A study published by researchers from the National Institute of Oceanography and Fisheries (NIOF), Alexandria University, Tanta University, Fujian Agriculture and Forestry University, Damanhour University, and King Salman International University explored the potential of using a novel fertilization strategy to enhance tilapia farming: the combination of sludge from fish farming in biofloc systems (BFT-S) with sugar beet pulp (SBP).
The study focuses on the strategic use of organic fertilizers, particularly those derived from agricultural and aquaculture by-products, to improve the sustainability of freshwater farming systems.
The challenge: finding sustainable and eco-friendly solutions
Conventional aquaculture practices often heavily rely on chemical fertilizers, which can lead to water pollution and environmental degradation.
In this context, organic fertilizers derived from natural sources offer a promising pathway for sustainable aquaculture. Sludge generated in biofloc aquaculture systems contains valuable nutrients but may also harbor harmful contaminants. The Biofloc Technology (BFT) provides an innovative solution by converting waste into microbial biomass, minimizing waste discharge, and improving water quality.
On the other hand, sugar beet pulp (SBP), a by-product of the sugar industry, is rich in polysaccharides and exhibits excellent nutrient-binding properties.
When combined, biofloc sludge and SBP can potentially enhance nutrient availability for tilapia while minimizing environmental contamination risks.
The solution: A bio-based approach
The study, published in the journal Aquaculture, investigated the impact of different fertilization strategies on Nile tilapia, a popular aquaculture species. These strategies included:
- Control: No fertilizers.
- Fish farming sludge: Sludge from conventional aquaculture systems.
- BFT sludge: Sludge from biofloc systems.

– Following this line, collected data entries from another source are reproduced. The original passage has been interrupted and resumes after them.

Lemma replayManifestLoop_frames es t fuel off state state' :
  Forall edit_storable es -> torn_frame t -> applyEdits es state = Ok state' ->
  (length (edit_frames es ++ t) < fuel)%nat ->
  replayManifestLoop unmarshal fuel (edit_frames es ++ t) off state =
    Ok (state', (off + length (edit_frames es))%nat, negb (Nat.eqb (length t) 0)).
Proof using unmarshal_marshal.
  intros Hs Ht. revert fuel off state. induction es as [|e es IH]; intros fuel off state Hm Hlen.
  { simpl in *. apply Ok_inj in Hm as <-. destruct fuel; [lia|]. cbn [replayManifestLoop].
    destruct Ht as [->|(t' & -> & Hsy)]; [do 3 f_equal; simpl; lia|].
    unfold start_byte at 1. rewrite Z_of_byte_of_Z. change (negb (frameStart mod 256 =? manifestFrameStart)) with false.
    cbn iota. rewrite scanManifest_eof by done. simpl. do 3 f_equal. lia. }
  apply Forall_cons in Hs as [He Hs]. rewrite edit_frames_cons, <- app_assoc in *. unfold edit_frame in *.
  destruct fuel as [|fuel]; [lia|]. cbn [app replayManifestLoop].
  replace (negb (Z_of_byte start_byte =? manifestFrameStart)) with false
    by (unfold start_byte; by rewrite Z_of_byte_of_Z).
  rewrite <- app_assoc. cbn [app]. rewrite scanManifest_terminator by apply encode_symbols. cbn [Nat.add].
  rewrite take_app_length, decodeManifestFrame_ok by done.
  cbn [applyEdits] in Hm. destruct (applyEdit _ state) as [s1|]; [|done]. cbn [rbind] in Hm.
  rewrite drop_past. rewrite IH; [|done..|].
  - do 3 f_equal. cbn [length]. rewrite !length_app. cbn [length]. lia.
  - rewrite !length_app in Hlen. cbn [length app] in Hlen. rewrite !length_app in *. simpl in *. lia.
Qed.

Lemma replayManifestBytes_frames es t state' :
  Forall edit_storable es -> torn_frame t -> applyEdits es newManifestState = Ok state' ->
  replayManifestBytes unmarshal (edit_frames es ++ t) =
    Ok (state', length (edit_frames es), negb (Nat.eqb (length t) 0)).
Proof using unmarshal_marshal. intros. unfold replayManifestBytes. by rewrite (replayManifestLoop_frames es t _ 0 _ state') by (done || lia). Qed.

(** A cut of one frame. *)
Lemma take_edit_frame e k :
  (k < length (edit_frame e))%nat -> torn_frame (take k (edit_frame e)).
Proof using.
  rewrite length_edit_frame. unfold edit_frame. intros Hk. destruct k as [|k]; [by left|]. right.
  exists (take k (encodeLoop (edit_body e))). cbn [take]. rewrite take_app_le by lia. split; [done|].
  apply Forall_take, encode_symbols.
Qed.
End frames.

- BFT-S + SBP: A combination of BFT sludge and sugar beet pulp.
- Fish-S + SBP: A combination of conventional fish farming sludge and sugar beet pulp.

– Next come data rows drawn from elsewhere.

(* ===== verification/Merge.v ===== *)
(** The merge of compaction (internal/lsm/compaction.go): the size classes, the iterator
    over one table, and the k-way merge over a heap of table heads. *)

From S2P Require Import Prelude Bytes Bloom SSTable Heap.

Definition compactionFanIn : nat := 4.
Definition sizeClassGrowth : Z := 4.
Definition sizeClassBaseBytes : Z := dataBlockTarget.

(** The loop of [tableSizeClass]; the boundary grows fourfold and stops below [MaxInt64],
    so 64 iterations are enough: see [tableSizeClass_bounds]. *)
Fixpoint sizeClassLoop (fuel : nat) (size class boundary : Z) : Z :=
  match fuel with
  | O => class
  | S fuel' =>
      if size <? boundary then class
      else
        let class' := class + 1 in
        if max_i64 / sizeClassGrowth <? boundary then class' else sizeClassLoop fuel' size class' (boundary * sizeClassGrowth)
  end.

Definition tableSizeClass (size : Z) : Z :=
  if size <? sizeClassBaseBytes then 0 else sizeClassLoop 64 size 1 (sizeClassBaseBytes * sizeClassGrowth).

Definition cloneTableEntry (e : TableEntry) : TableEntry :=
  mkTableEntry (cloneBytes (te_Key e)) (te_Seq e) (cloneBytes (te_Value e)) (te_Tombstone e).

Definition sameTableRecord (left right : TableEntry) : bool :=
  Bool.eqb (te_Tombstone left) (te_Tombstone right) &&
  (te_Tombstone left || bool_decide (te_Value left = te_Value right)).

(** * The iterator over one table *)

Record sstableEntryIterator : Type := mkIterator {
  it_reader : SSTableReader;
  it_block : nat;
  it_entries : list TableEntry;
  it_entry : nat;
  it_seen : Z;
  it_firstKey : option bytes;
  it_lastKey : option bytes;
  it_done : bool;
}.

Definition newSSTableEntryIterator (reader : SSTableReader) : sstableEntryIterator :=
  mkIterator reader 0 [] 0 0 None None false.

Definition firstKeyOf (es : list TableEntry) : bytes := match head es with Some e => te_Key e | None => [] end.
Definition lastKeyOf (es : list TableEntry) : bytes := match last es with Some e => te_Key e | None => [] end.

(** Loading the next block: [Ok None] at the end of the table. *)
Definition it_load (it : sstableEntryIterator) : result (option sstableEntryIterator) :=
  match sr_index (it_reader it) !! it_block it with
  | None =>
      if negb (it_seen it =? sr_entryCount (it_reader it)) then Err (corruptf "iterator entry count")
      else if negb (it_seen it =? 0) &&
              (negb (bool_decide (default [] (it_firstKey it) = sr_minKey (it_reader it))) ||
               negb (bool_decide (default [] (it_lastKey it) = sr_maxKey (it_reader it))))
      then Err (corruptf "iterator key bounds do not match footer")
      else Ok None
  | Some index =>
      es <-r readRecords (it_reader it) index ;
      let ordered := match it_lastKey it, es with
                     | Some l, e0 :: _ => bytes_ltb l (te_Key e0)
                     | _, _ => true
                     end in
      if negb ordered then Err (corruptf "records out of order or same key spans data blocks")
      else
        match checkBloomKeys (sr_bloom (it_reader it)) es with
        | None => Err "panic: index out of range"
        | Some false => Err (corruptf "bloom false negative for stored key")
        | Some true =>
            Ok (Some (mkIterator (it_reader it) (S (it_block it)) es 0 (it_seen it)
                        (match it_firstKey it with Some k => Some k | None => Some (cloneBytes (firstKeyOf es)) end)
                        (Some (cloneBytes (lastKeyOf es))) (it_done it)))
        end
  end.

(** The entry under the cursor. *)
Definition it_take (it : sstableEntryIterator) : sstableEntryIterator * result (option TableEntry) :=
  match it_entries it !! it_entry it with
  | None => (it, Err "panic: index out of range")
  | Some e =>
      let it' := mkIterator (it_reader it) (it_block it) (it_entries it) (S (it_entry it)) (it_seen it +u 1)
                   (it_firstKey it) (it_lastKey it) (it_done it) in
      if sr_entryCount (it_reader it) <? it_seen it' then (it', Err (corruptf "iterator produced more records than footer count"))
      else (it', Ok (Some (cloneTableEntry e)))
  end.

(** [Next]; a block that was loaded is not empty, so the loop loads at most one. *)
Definition it_Next (it : sstableEntryIterator) : sstableEntryIterator * result (option TableEntry) :=
  if it_done it then (it, Ok None)
  else if Nat.eqb (it_entry it) (length (it_entries it)) then
    let ended := Nat.eqb (it_block it) (length (sr_index (it_reader it))) in
    let it1 := mkIterator (it_reader it) (it_block it) (it_entries it) (it_entry it) (it_seen it)
                 (it_firstKey it) (it_lastKey it) ended in
    match it_load it with
    | Err m => (it1, Err m)
    | Ok None => (it1, Ok None)
    | Ok (Some it') => it_take it'
    end
  else it_take it.

(** * The merge *)

Record mergeHeapItem : Type := mkHeapItem {
  mi_entry : TableEntry;
  mi_input : nat;
}.

Definition mergeHeapLess (left right : mergeHeapItem) : bool :=
  match bytes_compare (te_Key (mi_entry left)) (te_Key (mi_entry right)) with
  | Lt => true
  | Gt => false
  | Eq =>
      if negb (te_Seq (mi_entry left) =? te_Seq (mi_entry right))
      then te_Seq (mi_entry right) <? te_Seq (mi_entry left)
      else Nat.ltb (mi_input left) (mi_input right)
  end.

Section merge.
(** The interface [tableEntryIterator]. *)
Context {It : Type} (next : It -> It * result (option TableEntry)).

Record kWayMergeIterator : Type := mkMerge {
  km_inputs : list It;
  km_heap : list mergeHeapItem;
}.

(** [inputs[i].Next()], its item pushed when there is one. *)
Definition advanceInput (i : nat) (it : kWayMergeIterator) : kWayMergeIterator * option error :=
  match km_inputs it !! i with
  | None => (it, Some "panic: index out of range")
  | Some source =>
      let '(source', r) := next source in
      let inputs := <[i := source']> (km_inputs it) in
      match r with
      | Err m => (mkMerge inputs (km_heap it), Some m)
      | Ok None => (mkMerge inputs (km_heap it), None)
      | Ok (Some e) => (mkMerge inputs (heap_push mergeHeapLess (mkHeapItem e i) (km_heap it)), None)
      end
  end.

(** The loop of [newKWayMergeIterator] over the inputs from [i] on. *)
Fixpoint startInputs (n i : nat) (it : kWayMergeIterator) : result kWayMergeIterator :=
  match n with
  | O => Ok it
  | S n' =>
      match advanceInput i it with
      | (_, Some m) => Err ("lsm: initialize merge input: " +:+ m)
      | (it', None) => startInputs n' (S i) it'
      end
  end.

Definition newKWayMergeIterator (inputs : list It) : result kWayMergeIterator :=
  startInputs (length inputs) 0 (mkMerge inputs []).

(** The loop of [Next] over the versions of [key]: every iteration takes one record from
    the inputs, so [fuel] records are enough. *)
Fixpoint drainKey (fuel : nat) (key : bytes) (winner : option TableEntry) (versions : gmap Z TableEntry)
    (it : kWayMergeIterator) : kWayMergeIterator * result (option TableEntry) :=
  match head (km_heap it) with
  | None => (it, Ok winner)
  | Some top =>
      if negb (bool_decide (te_Key (mi_entry top) = key)) then (it, Ok winner)
      else
        match fuel with
        | O => (it, Err "out of fuel")
        | S fuel' =>
            match heap_pop mergeHeapLess (km_heap it) with
            | None => (it, Err "panic: index out of range")
            | Some (item, heap') =>
                let candidate := mi_entry item in
                let it1 := mkMerge (km_inputs it) heap' in
                let conflict := match versions !! te_Seq candidate with
                                | Some prior => negb (sameTableRecord candidate prior)
                                | None => false
                                end in
                if conflict then (it1, Err (lsm_ErrCorrupt +:+ ": conflicting versions"))
                else
                  let versions' := match versions !! te_Seq candidate with
                                   | Some _ => versions
                                   | None => <[te_Seq candidate := cloneTableEntry candidate]> versions
                                   end in
                  let winner' := match winner with
                                 | Some w => if te_Seq w <? te_Seq candidate then Some (cloneTableEntry candidate) else Some w
                                 | None => Some (cloneTableEntry candidate)
                                 end in
                  match advanceInput (mi_input item) it1 with
                  | (it2, Some m) => (it2, Err ("lsm: advance merge input: " +:+ m))
                  | (it2, None) => drainKey fuel' key winner' versions' it2
                  end
            end
        end
  end.

Definition merge_Next (fuel : nat) (it : kWayMergeIterator) : kWayMergeIterator * result (option TableEntry) :=
  match head (km_heap it) with
  | None => (it, Ok None)
  | Some top => drainKey fuel (cloneBytes (te_Key (mi_entry top))) None ∅ it
  end.

(** The records of the merge until its end. *)
Fixpoint mergeAll (fuel n : nat) (it : kWayMergeIterator) : result (list TableEntry) :=
  match n with
  | O => Err "out of fuel"
  | S n' =>
      match merge_Next fuel it with
      | (_, Err m) => Err m
      | (_, Ok None) => Ok []
      | (it', Ok (Some e)) => es <-r mergeAll fuel n' it' ; Ok (e :: es)
      end
  end.
End merge.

Results: Improved growth and health
The study found that the combination of BFT-S + SBP significantly enhanced:
- Water quality: Higher oxygen levels, lower ammonia, and reduced heavy metal concentrations.

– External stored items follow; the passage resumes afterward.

Lemma drainKey_ok fuel key winner versions ls it seen it' w :
  merge_inv src ls it -> drained key seen winner versions ->
  (forall e, e ∈ remaining ls it -> te_Key e = key \/ bytes_lt key (te_Key e)) ->
  drainKey next fuel key winner versions it = (it', Ok w) ->
  exists ls' seen' versions', merge_inv src ls' it' /\ seen ++ remaining ls it ≡ₚ seen' ++ remaining ls' it' /\
    drained key seen' w versions' /\ (forall e, e ∈ remaining ls' it' -> bytes_lt key (te_Key e)).
Proof using Hsteps.
  revert winner versions ls it seen. induction fuel as [|fuel IH]; intros winner versions ls it seen Hinv Hdr Hkeys H.
  all: cbn [drainKey] in H; destruct (head (km_heap it)) as [top|] eqn:Etop.
  2,4: injection H as <- <-; exists ls, seen, versions; split_and!; try done;
    intros e He; destruct (km_heap it) as [|x h] eqn:Eh; [|done];
    unfold remaining in He; rewrite Eh in He; cbn [fmap list_fmap app] in He;
    apply concat_elem_of in He as (i & l & Hl & Hin);
    rewrite (mv_rest _ _ _ Hinv i l) in Hin; [by apply elem_of_nil in Hin|rewrite Eh; apply not_elem_of_nil|done].
  all: destruct (bool_decide_reflect (te_Key (mi_entry top) = key)) as [Ek|Hne]; cbn [negb] in H; try done.
  1,3: injection H as <- <-; exists ls, seen, versions; split_and!; try done;
    intros e He; destruct (remaining_above src ls it top e Hinv Etop He) as [E|Hlt].
  1,3: destruct (Hkeys e He) as [E2|?]; [congruence|done].
  1,2: assert (mi_entry top ∈ remaining ls it) as Hin by
    (unfold remaining; apply elem_of_app; left; apply list_elem_of_fmap_2; destruct (km_heap it); [done|]; injection Etop as ->; by left);
    destruct (Hkeys _ Hin) as [?|Hlt2]; [done|by etrans].
  destruct (heap_pop mergeHeapLess (km_heap it)) as [[item heap']|] eqn:Ep; [|done].
  destruct (pop_inv _ _ _ _ Hinv Ep) as (_ & _ & _ & _ & Eh). rewrite Etop in Eh. injection Eh as ->.
  cbv zeta in H. destruct (match versions !! te_Seq (mi_entry item) with Some _ => _ | None => _ end) eqn:Ecf in H; [done|].
  destruct (advanceInput next (mi_input item) _) as [it2 [m|]] eqn:Ea; [done|].
  destruct (pop_advance _ _ _ _ _ Hinv Ep Ea) as (ls2 & Hinv2 & Hperm).
  rewrite !cloneTableEntry_id in H. apply (IH _ _ ls2 it2 (mi_entry item :: seen)) in H; [|done| |].
  - destruct H as (ls' & seen' & versions' & Hi & Hp' & Hd & Hk). exists ls', seen', versions'. split_and!; try done.
    rewrite <- Hp', Hperm. solve_Permutation.
  - by apply drained_step.
  - intros e He. apply Hkeys. rewrite Hperm. by right.
Qed.

Lemma merge_Next_ok fuel ls it it' r :
  merge_inv src ls it -> merge_Next next fuel it = (it', Ok r) ->
  match r with
  | None => remaining ls it = []
  | Some w => exists ls' seen, merge_inv src ls' it' /\ remaining ls it ≡ₚ seen ++ remaining ls' it' /\
      w ∈ seen /\ (forall e, e ∈ seen -> te_Key e = te_Key w /\ te_Seq e <= te_Seq w) /\
      (forall a b, a ∈ seen -> b ∈ seen -> te_Seq a = te_Seq b -> sameTableRecord a b = true) /\
      (forall e, e ∈ remaining ls' it' -> bytes_lt (te_Key w) (te_Key e))
  end.
Proof using Hsteps.
  intros Hinv H. unfold merge_Next in H. destruct (head (km_heap it)) as [top|] eqn:Etop.
  - apply (drainKey_ok _ _ _ _ ls it []) in H; [|done|apply drained_nil|].
    + destruct H as (ls' & seen & versions & Hinv' & Hp & [Hk Hw _ Hsm] & Hgt). destruct r as [w|].
      * destruct Hw as [Hw Hmax]. exists ls', seen. split_and!; try done.
        -- intros e He. split; [|by apply Hmax]. by rewrite (Hk e He), (Hk w Hw).
        -- intros a b Ha Hb Eq. destruct (Hsm a Ha) as (p & Hpa & Hsa), (Hsm b Hb) as (p' & Hpb & Hsb).
           rewrite Eq in Hpa. assert (p' = p) as -> by congruence. rewrite sameTableRecord_iff in *.
           destruct Hsa as [Ta Va], Hsb as [Tb Vb]. split; [congruence|]. intros Ft. rewrite Va, Vb by congruence. done.
        -- intros e He. rewrite (Hk w Hw). by apply Hgt.
      * exfalso. subst seen. simpl in Hp.
        assert (mi_entry top ∈ remaining ls it) as Hin by
          (unfold remaining; apply elem_of_app; left; apply list_elem_of_fmap_2; destruct (km_heap it); [done|]; injection Etop as ->; by left).
        rewrite Hp in Hin. specialize (Hgt _ Hin). by apply (irreflexivity bytes_lt) in Hgt.
    + intros e He. unfold cloneBytes. destruct (remaining_above src ls it top e Hinv Etop He); auto.
  - injection H as <- <-. destruct (km_heap it) as [|x h] eqn:Eh; [|done]. unfold remaining. rewrite Eh. cbn [fmap list_fmap app].
    assert (forall e, e ∉ concat ls) as Hno.
    { intros e He. apply concat_elem_of in He as (i & l & Hl & Hin).
      rewrite (mv_rest _ _ _ Hinv i l) in Hin; [by apply elem_of_nil in Hin|rewrite Eh; apply not_elem_of_nil|done]. }
    destruct (concat ls) as [|e l]; [done|]. exfalso. apply (Hno e). by left.
Qed.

- Fish growth: Increased final body weight, weight gain, and specific growth rate.
- Digestion: Improved activity of key digestive enzymes (protease, amylase, lipase), leading to better nutrient absorption.
- Immune function: Enhanced levels of white blood cells, lymphocytes, and monocytes, indicating a stronger immune system.
- Antioxidant defenses: Increased activity of antioxidant enzymes (superoxide dismutase, catalase), protecting fish from oxidative stress.
- Reduced heavy metal accumulation: Lower levels of heavy metals in fish tissues (liver, gills, muscle), ensuring safer, higher-quality fish for consumers.
Benefits for fish farmers
The findings have significant implications for tilapia farming, enhancing the sustainability and efficiency of this activity. Key benefits include:
- Improved water quality: The combination of BFT-S and SBP results in superior water quality, with higher dissolved oxygen levels, lower ammonia, and reduced toxic compounds, creating a healthier aquatic environment.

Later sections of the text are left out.